A Lobster’s Tale

Once, you paid a premium to eat lobster. Now, with supply plentiful and prices plunging, it’s time to pull on a bib and get cracking.

By Paul Kita | Photograph by Misha Gravenor

Now is a good time to start boiling water. Vast numbers of Maine lobster (Homarus americanus) are likely to flood the market in mid-July. Supply up, price down—it’s simple crustacean-omics. That means that guys like Ethan Turner and Deven Haskell will haul cage after cage from the coastal waters off Stonington, Maine. It’s a life that lobstermen love, harvesting a succulent protein you should love. Follow their journey in the slideshow below. Then eat (really, really) well.

Lobster meat tastes best when prepared simply, says Theresa Gove-Eaton, manager at the Harbor Cafe in Stonington, Maine. Boil the creature whole for 20 minutes (or until you can easily pluck a feeler from its face). Most people miss the meat in the body, fins, and legs, says Gove-Eaton. Drawn butter or lemon juice is optional.

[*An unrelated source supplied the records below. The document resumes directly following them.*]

Definition verifyVectorInitArrayOp (op : Operation) : Outcome LogicalResult :=
  i <- Accessors.init op ;;
  let initType := getType i in
  initWidth <- getIntOrFloatBitWidth initType ;;
  a <- VectorInitArrayOp_getArrayType op ;;
  let elementType := getElementType a in
  ew <- getIntOrFloatBitWidth elementType ;;
  if negb (ew =? initWidth) then
    Ok (failure (emitOpError op ++
                 [DString "element type of the array must match ";
                  DString " bitwidth of given value: "; DUnsigned initWidth])%list)
  else if rankIsNotOne a then
    Ok (failure (emitOpError op ++ [DString "provide only one shape attribute "])%list)
  else
    shape <- shapeAt0 a ;;
    let indicator := Z.land shape (sub64 shape 1) in
    if negb (indicator =? 0)%Z then
      Ok (failure (emitOpError op ++
                   [DString "given shape: "; DInteger shape;
                    DString " has to be a power of two"])%list)
    else Ok success.

Definition verifyVectorReadOp (op : Operation) : Outcome LogicalResult :=
  r <- Accessors.result op ;;
  type <- getIntOrFloatBitWidth r ;;
  a <- VectorReadOp_getArrayType op ;;
  ew <- getIntOrFloatBitWidth (getElementType a) ;;
  if negb (ew =? type) then
    Ok (failure (emitOpError op ++
                 [DString "element type of the array must match ";
                  DString " bitwidth of return type: "; DUnsigned type])%list)
  else if rankIsNotOne a then
    Ok (failure (emitOpError op ++ [DString "provide only one shape attribute "])%list)
  else
    shape <- shapeAt0 a ;;
    let indicator := Z.land shape (sub64 shape 1) in
    if negb (indicator =? 0)%Z then
      Ok (failure (emitOpError op ++
                   [DString "given shape: "; DInteger shape;
                    DString " has to be a power of two"])%list)
    else Ok success.

(** [op.value()] is operand 0: the write parsers resolve
    [{value, base, index}] in that order. *)
Definition verifyVectorWriteOp (op : Operation) : Outcome LogicalResult :=
  v <- getOperand op 0 ;;
  type <- getIntOrFloatBitWidth (getType v) ;;
  a <- VectorWriteOp_getArrayType op ;;
  ew <- getIntOrFloatBitWidth (getElementType a) ;;
  if negb (ew =? type) then
    Ok (failure (emitOpError op ++
                 [DString "element type of the array must match ";
                  DString " bitwidth of given value: "; DUnsigned type])%list)
  else Ok success.

(** Every check of this verifier is commented out in the source; what is
    left is [return success()]. *)
Definition verifyMemRefInitArrayOp (op : Operation) : Outcome LogicalResult :=
  Ok success.

Definition verifyMemRefReadOp (op : Operation) : Outcome LogicalResult :=
  r <- Accessors.result op ;;
  type <- getIntOrFloatBitWidth r ;;
  a <- MemRefReadOp_getArrayType op ;;
  ew <- getIntOrFloatBitWidth (getElementType a) ;;
  if negb (ew =? type) then
    Ok (failure (emitOpError op ++
                 [DString "element type of the array must match ";
                  DString " bitwidth of return type: "; DUnsigned type])%list)
  else if rankIsNotOne a then
    Ok (failure (emitOpError op ++ [DString "provide only one shape attribute "])%list)
  else
    shape <- shapeAt0 a ;;
    let indicator := Z.land shape (sub64 shape 1) in
    if negb (indicator =? 0)%Z then
      Ok (failure (emitOpError op ++
                   [DString "given shape: "; DInteger shape;
                    DString " has to be a power of two"])%list)
    else Ok success.

Definition verifyMemRefWriteOp (op : Operation) : Outcome LogicalResult :=
  v <- getOperand op 0 ;;
  type <- getIntOrFloatBitWidth (getType v) ;;
  a <- MemRefWriteOp_getArrayType op ;;
  ew <- getIntOrFloatBitWidth (getElementType a) ;;
  if negb (ew =? type) then
    Ok (failure (emitOpError op ++
                 [DString "element type of the array must match ";
                  DString " bitwidth of given value: "; DUnsigned type])%list)
  else Ok success.

(* ================================================================= *)
(** ** Constant folding *)

(** [ConstantOp::fold]: asserts the operand list is empty and returns the
    [value] attribute. *)
Definition ConstantOp_fold (op : Operation) (operands : list Attribute)
  : Outcome Attribute :=
  match operands with
  | [] => Accessors.value op
  | _ :: _ => Abort
  end.

(* ================================================================= *)
(** ** Custom assembly: the text and the parser interface

    The custom printers and parsers see the text of an operation through
    [OpAsmPrinter] and [OpAsmParser].  The text is taken here at the
    granularity at which those interfaces hand it over: operand names and
    punctuation as single tokens, and a type or an attribute dictionary as
    one token each (their grammars belong to the type and attribute
    parsers).  White space is not a token. *)

Inductive Token : Type :=
| percent_identifier (name : string)
| comma
| colon
| l_square
| r_square
| type_token (t : Ty)
| attr_dict (attrs : NamedAttrList).

(** The parser: the text still to read, and the SSA values in scope. *)
Record Parser : Type := parser {
  tokens : list Token;
  scope : list (string * Ty)
}.

(** [OperationState]: what a custom parser fills in. *)
Record OperationState : Type := operationState {
  operands : list Value;
  types : list Ty;
  attributes : NamedAttrList
}.

(** Storing the dictionary [parseOptionalAttrDict] wrote through
    [result.attributes]. *)
Definition setAttributes (result : OperationState) (attrs : NamedAttrList)
  : OperationState :=
  operationState (operands result) (types result) attrs.

Definition emptyState : OperationState := operationState [] [] [].

(** [result.addTypes(ts)]. *)
Definition addTypes (result : OperationState) (ts : list Ty) : OperationState :=
  operationState (operands result) (types result ++ ts) (attributes result).

(** [Operation::create]: the operation a filled-in state stands for. *)
Definition create (name : string) (st : OperationState) : Operation :=
  operation name (operands st) (types st) (attributes st).

(** A parsing step: [None] is [failure()]. *)
Definition ParseM (A : Type) : Type := Parser -> option (A * Parser).

Definition pret {A : Type} (a : A) : ParseM A := fun p => Some (a, p).

Definition pfail {A : Type} : ParseM A := fun _ => None.

Definition pbind {A B : Type} (m : ParseM A) (k : A -> ParseM B) : ParseM B :=
  fun p =>
    match m p with
    | Some (a, p') => k a p'
    | None => None
    end.

Declare Scope parse_scope.
Delimit Scope parse_scope with parse.
Notation "x <- m ;; k" := (pbind m (fun x => k))
  (at level 61, m at next level, right associativity) : parse_scope.

(** [parser.parseOperand]. *)
Definition parseOperand : ParseM string := fun p =>
  match tokens p with
  | percent_identifier x :: rest => Some (x, parser rest (scope p))
  | _ => None
  end.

Whether you prefer the northern lobster, with its meaty claws, or the more tropical spiny lobster, which is basically tail meat, make sure you eat yours fresh: This seafood spoils quickly, so buy it (alive) the day you plan to dine. Squeamish about killing ’em? Get over it. The sea bugs are cannibals! Put that pot on the stove!

Slideshow: A Day in the Life of Maine Lobster Fishermen

Photographs by Andrew Hetherington

Get to the Meat of It

You’ve conducted the lobster sacrifice. Now let Jeff Tunks, chef and co-proprietor of DC Coast in Washington, D.C., show you how to savor every luscious morsel of your kill.

lob graphic

  1. Using your hands, pull out the “arms” of the lobster at the base of where they connect to the body. (The lobster’s left, “picker” claw usually pops out more easily than the right, “crusher” claw.) Then twist off the claws. The remaining pieces of the arms are called the “knuckles.”
  2. The lobster knuckle is spiny. Save your digits and use a pair of kitchen sheers to snip along the length of the shell. Then dig out the protein. “I’m a big fan of the knuckle meat,” says Tunks. “It has a salinity and a sweetness to it. Most restaurants won’t serve the knuckles because they’re hard for the customers to open. That’s another reason to cook one at home.”
  3. Release the meat from the claw by wiggling the pincer to release the cartilage. Then pull the pincer back to remove it from the claw. On a cutting board, place the lighter color side of the claw (this is the weaker side) facing up. Whap the center of the claw with the back of a chef’s knife so the shell splits but doesn’t splinter. Pull apart the shell with your hands; pull out the meat.
  4. Don’t forget about the sweet meat in the pincer. You can try pulling this piece out with your fingertips, but you can’t free it, dig in there with a lobster pick or the narrow end of a chopstick.
  5. Grasp the lobster’s body with one hand and the thickest part of the tail with your other hand. Twist the shells in opposite directions. You’ll see some orange or green stuff inside. That’s tomalley, the salty-sweet innards. To remove the meat, squeeze the shell hard enough to hear it cracking. Then flip the tail on it’s back, push apart the two sides of the shell, and remove the meat.
  6. The eight legs of the crustacean house what Tunks calls “lobster spaghetti,” thin strips of succulent meat. “Remove the legs and place them on a cutting board. Then, starting from the tip of the leg, use a rolling pin to push out the meat,” says Tunks.